Het College van Afgevaardigden, in vergadering bijeen op 27 maart 1998, gezien de argumenten die de Staatssecretaris van Justitie noemt in haar brief aan de Vaste Commissie voor Justitie van de Tweede Kamer van 18 maart 1998, steunt de Staatssecretaris in haar afwijzing van de betalende praktijk van de Bureaus voor Rechtshulp en in haar beslissing dat zij de raden voor rechtsbijstand te Leeuwarden en ’s-Gravenhage wil meedelen dat vanaf 1 mei a.s. geen betalende zaken meer mogen instromen bij de stichtingen rechtsbijstand en draagt de Algemene Raad op al het nodige te doen waardoor een eind wordt gemaakt aan de betalende praktijk van de Bureaus.

Wij maken van de gelegenheid gebruik enkele opmerkingen te maken bij de informatie die de Staatssecretaris geeft in diezelfde brief van 18 maart jl. over de hoogte van de advocatenvergoedingen in relatie tot de kosten van de juristen in dienst bij de stichtingen rechtsbijstand.

De staatssecretaris schrijft dat de Commissie-Maan heeft berekend dat de gemiddelde uurvergoeding f 125 bedraagt. Wij wijzen erop dat bij budgettair neutrale invoering van de voorstellen van de Commissie-Maan de uurvergoeding f 121 zou worden.

Het incassorisico van de eigen bijdragen stelt de staatssecretaris naar onze mening te rooskleurig voor. Het is juist dat de advocaat voorschotten kan vragen, maar in de praktijk is dat veelal niet mogelijk, gezien de korte termijnen en de onmiddellijke noodzaak van rechtshulp. Het griffierecht dat de cliënt moet betalen wordt direct door de gerechtelijke instantie afgeschreven van de rekening-courant van de advocaat. De subsidiëring van de Bureaus voor Rechtshulp houdt ook rekening met een incassorisico van 10 % en met perceptiekosten van maar liefst 20 % (d.w.z. de kosten van het innen door correspondentie, aangetekende brieven, incassomaatregelen en administratie). Voor advocaten geldt een dergelijke regeling niet. Bij de vergelijking van de kostprijs van toegevoegde advocaten en Bureaumedewerkers moet hiermee rekening worden gehouden.

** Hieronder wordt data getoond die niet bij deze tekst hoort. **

(** [_load_weather(path)], from the text of the file. *)
Definition _load_weather (text : string) : result (list pyval) :=
  data <- json_loads text ;;
  let data :=
    match data with
    | PDict entries => dict_get_default entries "weather" (PList [])
    | _ => data
    end in
  match data with
  | PList items => Ok items
  | _ => Raise (ValueError "Weather data must be a list of hourly entries" None)
  end.

End Loading.

(* ================================================================= *)
(** * Notions used to state the properties *)

Module Notions.

Import Datetime Core LLM Pipeline Re.

(** [x] lies in the closed unit interval (false for a NaN). *)
Definition in_unit (x : float) : bool := ((0 <=? x) && (x <=? 1))%float.

(** The duration of a step in hours, as [evolve_state] computes it. *)
Definition step_hours (step : timedelta) : float :=
  (total_seconds step / 3600)%float.

(** The water balance of one step before clamping: the previous soil
    moisture, plus infiltration, minus evapotranspiration. *)
Definition moisture_balance (previous humidity precipitation : float)
    (step : timedelta) (model : DeterministicAtmosphericModel) : float :=
  (previous + precipitation * percolation_rate model * step_hours step
   - (1 - humidity / 100) * evaporation_rate model * step_hours step)%float.

(** A weather record that holds the three forcing fields. *)
Definition forcing_complete (weather : dict float) : bool :=
  dict_contains weather "temperature_c" &&
  dict_contains weather "relative_humidity" &&
  dict_contains weather "precipitation_mm".

(** The sample state and forcing record of the test suite. *)
Definition sample_state : AtmosphericState :=
  {| timestamp := make 2024 1 1 0 0 0;
     temperature_c := 18;
     relative_humidity := 60;
     precipitation_mm := 0.5;
     soil_moisture := 0.4 |}.

Definition sample_forcing : dict float :=
  [("temperature_c", 18%float); ("relative_humidity", 55%float);
   ("precipitation_mm", 0.2%float); ("hour_index", 0%float)].

(** Feeding each output state into the next step, one hour at a time, over
    a sequence of weather records. *)
Fixpoint feed_forward (model : DeterministicAtmosphericModel)
    (current : AtmosphericState) (records : list (dict float))
  : result (list AtmosphericState) :=
  match records with
  | [] => Ok []
  | weather :: records' =>
      next <- evolve_state current weather (hours 1) model ;;
      rest <- feed_forward model next records' ;;
      Ok (next :: rest)
  end.

(** The instant [t] is one a [datetime] holds, and so is the instant [n]
    hours later ([t] itself when [n] is negative: no step is taken). *)
Definition can_advance (t : datetime) (n : Z) : bool :=
  in_range t && in_range (t + Z.max 0 n * us_per_hour).

(** The sample state half an hour before the end of the range of
    [datetime]. *)
Definition late_state : AtmosphericState :=
  {| timestamp := make 9999 12 31 23 30 0;
     temperature_c := 18;
     relative_humidity := 60;
     precipitation_mm := 0.5;
     soil_moisture := 0.4 |}.

(** The arithmetic mean of a non-empty sequence of floats: its sum divided
    by its length. *)
Definition arithmetic_mean (xs : list float) : float :=
  (py_sum xs / round_Z (Z.of_nat (List.length xs)))%float.

(** The stored values of day [k] when a day has 24 hours. *)
Definition day_chunk (vals : list float) (k : nat) : list float :=
  firstn 24 (skipn (24 * k) vals).

(** The number of days that hold at least one value. *)
Definition stored_days (vals : list float) : nat := (List.length vals + 23) / 24.

(** A 72-hour forecast that stores 50 values: three averages. *)
Definition short_forecast : SoilMoistureForecast :=
  {| issued_at := 0; Core.horizon_hours := 72;
     values := map round_Z (py_range 50); metadata := [] |}.

(** The forecast [postprocess] assembles from the parsed values. *)
Definition assembled_forecast (self : LLMPostProcessor) (initial_state : AtmosphericState)
    (projected_states : list AtmosphericState) (features : dict float)
    (vals : list float) : SoilMoistureForecast :=
  {| issued_at :=
       match projected_states with
       | first :: _ => timestamp first
       | [] => timestamp initial_state
       end;
     Core.horizon_hours := horizon_hours self;
     values := vals;
     metadata :=
       [("prompt", PStr (build_prompt self initial_state projected_states features))] |}.

(** The candidate series of a response, before truncation: the numbers of
    the fallback when the text is not JSON, else the coerced items of the
    structured candidate. *)
Definition candidate_series (response : pyval) : result (list float) :=
  let text := _coerce_response_text response in
  match json_loads text with
  | Raise (JSONDecodeError _) =>
      map_result (fun value => py_float (PStr value)) (Re.findall number_pattern text)
  | Raise e => Raise e
  | Ok data =>
      let vals := candidate_values data in
      if negb (is_iterable vals) then
        Raise (ValueError "LLM response does not contain an iterable of values" None)
      else map_result coerce_value (py_iter vals)
  end.

(** The post-processor the pipeline uses. *)
Definition effective_post_processor (post_processor : option LLMPostProcessor)
  : LLMPostProcessor :=
  match post_processor with Some p => p | None => default_post_processor end.

Definition effective_model (model : option DeterministicAtmosphericModel)
  : DeterministicAtmosphericModel :=
  match model with Some m => m | None => default_model end.

(** A client that answers three values, a horizon of 72 hours and two raw
    weather entries. *)
Definition three_value_processor : LLMPostProcessor :=
  {| client := Some (fun _ => Ok (PStr "[0.1, 0.2, 0.3]")); LLM.horizon_hours := 72 |}.

Definition sample_weather : list (dict pyval) :=
  [[("temperature_c", PFloat 18); ("relative_humidity", PFloat 55);
    ("precipitation_mm", PFloat 0.2)];
   [("temperature_c", PFloat 18.05); ("relative_humidity", PInt 55)]].

Definition three_value_run : result SoilMoistureForecast * list string :=
  run (predict_three_day_soil_moisture sample_state sample_weather None
         (Some three_value_processor) 0).

Definition three_value_forecast : SoilMoistureForecast :=
  match fst three_value_run with
  | Ok forecast => forecast
  | Raise _ => {| issued_at := 0; Core.horizon_hours := 0; values := []; metadata := [] |}
  end.

Fixpoint all_chars (p : ascii -> bool) (s : string) : bool :=
  match s with
  | EmptyString => true
  | String c s' => p c && all_chars p s'
  end.

(** The texts a pattern denotes. *)
Fixpoint matches (pat : pattern) (m : string) : Prop :=
  match pat with
  | [] => m = ""
  | One p :: pat' =>
      exists c m', m = String c m' /\ p c = true /\ matches pat' m'
  | Opt p :: pat' =>
      (exists c m', m = String c m' /\ p c = true /\ matches pat' m') \/
      matches pat' m
  | Star p :: pat' =>
      exists a m', m = a ++ m' /\ all_chars p a = true /\ matches pat' m'
  | Plus p :: pat' =>
      exists c a m',
        m = String c (a ++ m') /\ p c = true /\ all_chars p a = true /\
        matches pat' m'
  end.

(** A text at which a run of digits ends: the end, or a character that is
    neither a digit nor an underscore. *)
Definition ends_digits (rest : string) : Prop :=
  match rest with
  | EmptyString => True
  | String c _ => is_digit c = false /\ Ascii.eqb c "_" = false
  end.

(** The unsigned part of a text of the number pattern: digits, an optional
    point, and at least one digit. *)
Definition number_body (a : string) (dotted : bool) (c : ascii) (b : string) : string :=
  a ++ (if dotted then "." else "") ++ String c b.

(** A text that can follow an item of a JSON array. *)
Definition ends_item (rest : string) : Prop :=
  exists r, rest = String "," r \/ rest = String "]" r.

(** The JSON text of the float [x] reads back as [x] wherever it stands as
    an item of an array: what [float.__repr__] guarantees and the JSON
    grammar needs. *)
Definition reads_back (x : float) : Prop :=
  forall (fuel : nat) (rest : string),
    ends_item rest ->
    scan_once (S fuel) (floatstr x ++ rest) = Ok (PFloat x, rest).

(** The mapping [{"soil_moisture": [x] * (n + 1)}] as [json.dumps] writes
    it. *)
Definition float_list_text (x : float) (n : nat) : string :=
  String "{" (String dquote ("soil_moisture" ++ String dquote
    (": [" ++ join ", " (repeat (floatstr x) (S n)) ++ "]}"))).

(** The JSON list [[1000...0]] whose only item is 1 followed by 400
    zeros. *)
Definition huge_integer_text : string := "[1" ++ repeat_char "0" 400 ++ "]".

(** What a reader of the decoder does with a text: it returns a value and
    a strictly shorter text, or refuses the text with a decoding error. *)
Definition scans {A : Type} (s : string) (res : result (A * string)) : Prop :=
  match res with
  | Ok (_, rest) => (String.length rest < String.length s)%nat
  | Raise (JSONDecodeError _) => True
  | Raise _ => False
  end.

(** A client that fails on every prompt. *)
Definition failing_processor : LLMPostProcessor :=
  {| client := Some (fun _ => Raise (ClientError "timeout")); LLM.horizon_hours := 72 |}.
(** * Crypto Sentinel: the ingestion-to-notification pipeline

    A shallow embedding of the parts of the Python sources that the
    specification's testable properties are about:

    - [app/utils/validators.py]    suspicion score of a token name/symbol,
    - [app/websocket_listener.py]  reconnect loop, ERC20 probe, hand-off,
    - [app/gpt_analyzer.py]        response validation and the TTL cache,
    - [app/telegram_notifier.py]   the outbound message queue and its worker,
    - [app/dexscanner.py]          the per-instance rate limiter.

    Conventions.  A Python [int] is a [Z].  A Python [float] is modelled by
    the rational number it denotes ([Q]); where a float comes from untrusted
    JSON the two infinities and NaN are separate constructors ([pyfloat]).
    Comparisons of floats are exact on the denoted values, so they are
    modelled exactly; a literal that is not a double itself stands for the
    double it denotes; arithmetic on clock readings is modelled without
    rounding, and no statement rests on the value of another rounded
    operation.  A [str] is a [string]; the builtin string methods, the regular
    expression engine, the JSON parser and the type coercions of the model
    library are collaborators of the code and are taken as an interface
    ([PyRuntime]).  A raised exception is a value of type [exn]; code that
    can raise returns a [result]. *)

From stdpp Require Import gmap strings list.
From Stdlib Require Import QArith Qminmax Lqa.

Set Warnings "-register-all".
Open Scope string_scope.

(** ** Python values, exceptions, results *)

Module Py.

(** Subclasses of [Exception] that the sources name or that the builtins
    raise on the paths modelled here. *)
Inductive exn : Type :=
| TypeError
| ValueError
| KeyError
| AttributeError
| IndexError
| OverflowError
| JSONDecodeError
| ValidationError
| TimeoutError
| RateLimitError
| APIError
| ContractLogicError
| ConnectionClosed
| InvalidStatusCode
| OSError
| OtherError.

Inductive result (A : Type) : Type :=
| Ok (a : A)
| Raise (e : exn).
Arguments Ok {A} a.
Arguments Raise {A} e.

Definition bind {A B : Type} (m : result A) (k : A -> result B) : result B :=
  match m with
  | Ok a => k a
  | Raise e => Raise e
  end.

Definition is_ok {A : Type} (m : result A) : bool :=
  match m with Ok _ => true | Raise _ => false end.

(** A float that may come from untrusted input. *)
Inductive pyfloat : Type :=
| Fin (q : Q)
| PosInf
| NegInf
| NaN.

(** [a <= b] on floats (IEEE: every comparison with NaN is false). *)
Definition fle (a b : pyfloat) : bool :=
  match a, b with
  | NaN, _ | _, NaN => false
  | NegInf, _ => true
  | _, PosInf => true
  | Fin x, Fin y => Qle_bool x y
  | _, _ => false
  end.

(** The chained comparison [lo <= x <= hi]. *)
Definition between (lo hi : Q) (x : pyfloat) : bool :=
  fle (Fin lo) x && fle x (Fin hi).

(** [a < b] on floats. *)
Definition flt (a b : pyfloat) : bool :=
  match a, b with
  | NaN, _ | _, NaN => false
  | PosInf, _ => false
  | _, NegInf => false
  | Fin x, Fin y => negb (Qle_bool y x)
  | _, _ => true
  end.

(** [a < b] and [a >= b] on rationals, as booleans. *)
Definition Qlt_bool (a b : Q) : bool := negb (Qle_bool b a).
Definition Qge_bool (a b : Q) : bool := Qle_bool b a.

(** The builtin [min(a, b)]: the first argument unless the second is
    strictly smaller. *)
Definition py_min (a b : Q) : Q := if Qlt_bool b a then b else a.

(** JSON documents as [json.loads] returns them. *)
Inductive json : Type :=
| JNull
| JBool (b : bool)
| JInt (z : Z)
| JFloat (f : pyfloat)
| JStr (s : string)
| JList (l : list json)
| JObj (d : gmap string json).

(** What the code takes from the interpreter and from third-party
    libraries. *)
Class PyRuntime : Type := {
  (** [str.lower], [str.upper], [str.isupper] *)
  str_lower : string -> string;
  str_upper : string -> string;
  str_isupper : string -> bool;
  (** [re.search(pattern, text) is not None] *)
  re_search : string -> string -> bool;
  (** [json.loads]; [None] stands for [JSONDecodeError] *)
  json_loads : string -> option json;
  (** the builtin [float(v)] on a JSON value *)
  py_float : json -> result pyfloat;
  (** the model library's coercion of a raw value to a [str] field, a
      [List[str]] field and an [Optional[float]] field; [None] stands for a
      validation error *)
  coerce_str : json -> option string;
  coerce_str_list : json -> option (list string);
  coerce_opt_float : json -> option (option pyfloat)
}.

End Py.
Export Py.

Notation "'let*' x ':=' m 'in' k" := (Py.bind m (fun x => k))
  (at level 10, x name, m at level 100, k at level 200, only parsing).

(** ** app/config.py *)

Module Config.

(** The fields of [Settings] that the modelled code reads. *)
Record Settings : Type := {
  WEBSOCKET_RECONNECT_DELAY : Z;
  MAX_RECONNECT_ATTEMPTS : Z;
  AI_ANALYSIS_TIMEOUT : Z;
  MIN_NOTIFICATION_SCORE : Q;
  MAX_CONCURRENT_ANALYSES : Z;
  CACHE_TTL_SECONDS : Z;
  NOTIFICATION_COOLDOWN_MINUTES : Z;
  DEBUG : bool
}.

(** The defaults declared in the class body. *)
Definition settings : Settings := {|
  WEBSOCKET_RECONNECT_DELAY := 5;
  MAX_RECONNECT_ATTEMPTS := 10;
  AI_ANALYSIS_TIMEOUT := 30;
  MIN_NOTIFICATION_SCORE := 7.0;
  MAX_CONCURRENT_ANALYSES := 5;
  CACHE_TTL_SECONDS := 300;
  NOTIFICATION_COOLDOWN_MINUTES := 30;
  DEBUG := false
|}.

End Config.

(** ** app/models.py *)

Module Models.
Section WithRuntime.
Context {rt : PyRuntime}.

Inductive TokenSource : Type :=
| ETHEREUM_WEBSOCKET | DEXSCREENER | DEXTOOLS | TELEGRAM | TWITTER | MANUAL.

Inductive AnalysisStatus : Type :=
| PENDING | PROCESSING | COMPLETED | FAILED | SKIPPED.

Inductive Recommendation : Type :=
| BUY | HOLD | AVOID | RESEARCH.

(** [Recommendation(value)]: the member with that value; [None] stands
    for the [ValueError] of an unknown value. *)
Definition Recommendation_of_value (value : string) : option Recommendation :=
  if String.eqb value "buy" then Some BUY
  else if String.eqb value "hold" then Some HOLD
  else if String.eqb value "avoid" then Some AVOID
  else if String.eqb value "research" then Some RESEARCH
  else None.

Record TokenInfo : Type := {
  contract_address : string;
  name : option string;
  symbol : option string;
  decimals : option Z;
  total_supply : option Q;
  price_usd : option Q;
  market_cap_usd : option Q;
  liquidity_usd : option Q;
  volume_24h_usd : option Q;
  price_change_24h : option Q;
  holder_count : option Z;
  transaction_count : option Z;
  creation_block : option Z;
  creation_timestamp : option Q;
  source : TokenSource;
  detected_at : Q
}.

De staatssecretaris beschrijft dat de kostprijs bij de stichtingen thans circa f 180 per direct "juridisch uur" bedraagt en dat daarin bij benadering een bedrag van f 35 is verdisconteerd voor de bureaukosten ter zake van de algemene advies- en verwijsfunctie. De Staatssecretaris vermeldt daarbij niet, dat ook advocaten de taken vervullen die horen bij deze zogenaamde publieksfunctie. Ook zij geven voorlichting en verwijzen cliënten in telefonische contacten, gratis kennismakingsgesprekken en gratis spreekuren op hun kantoor. Bij advocaten echter hebben deze activiteiten geen wettelijke basis, dragen niet de naam van publieksfunctie en worden niet gehonoreerd. Voor de vergelijkbaarheid van de beide uurbedragen zou rekening moeten worden gehouden met dit aspect.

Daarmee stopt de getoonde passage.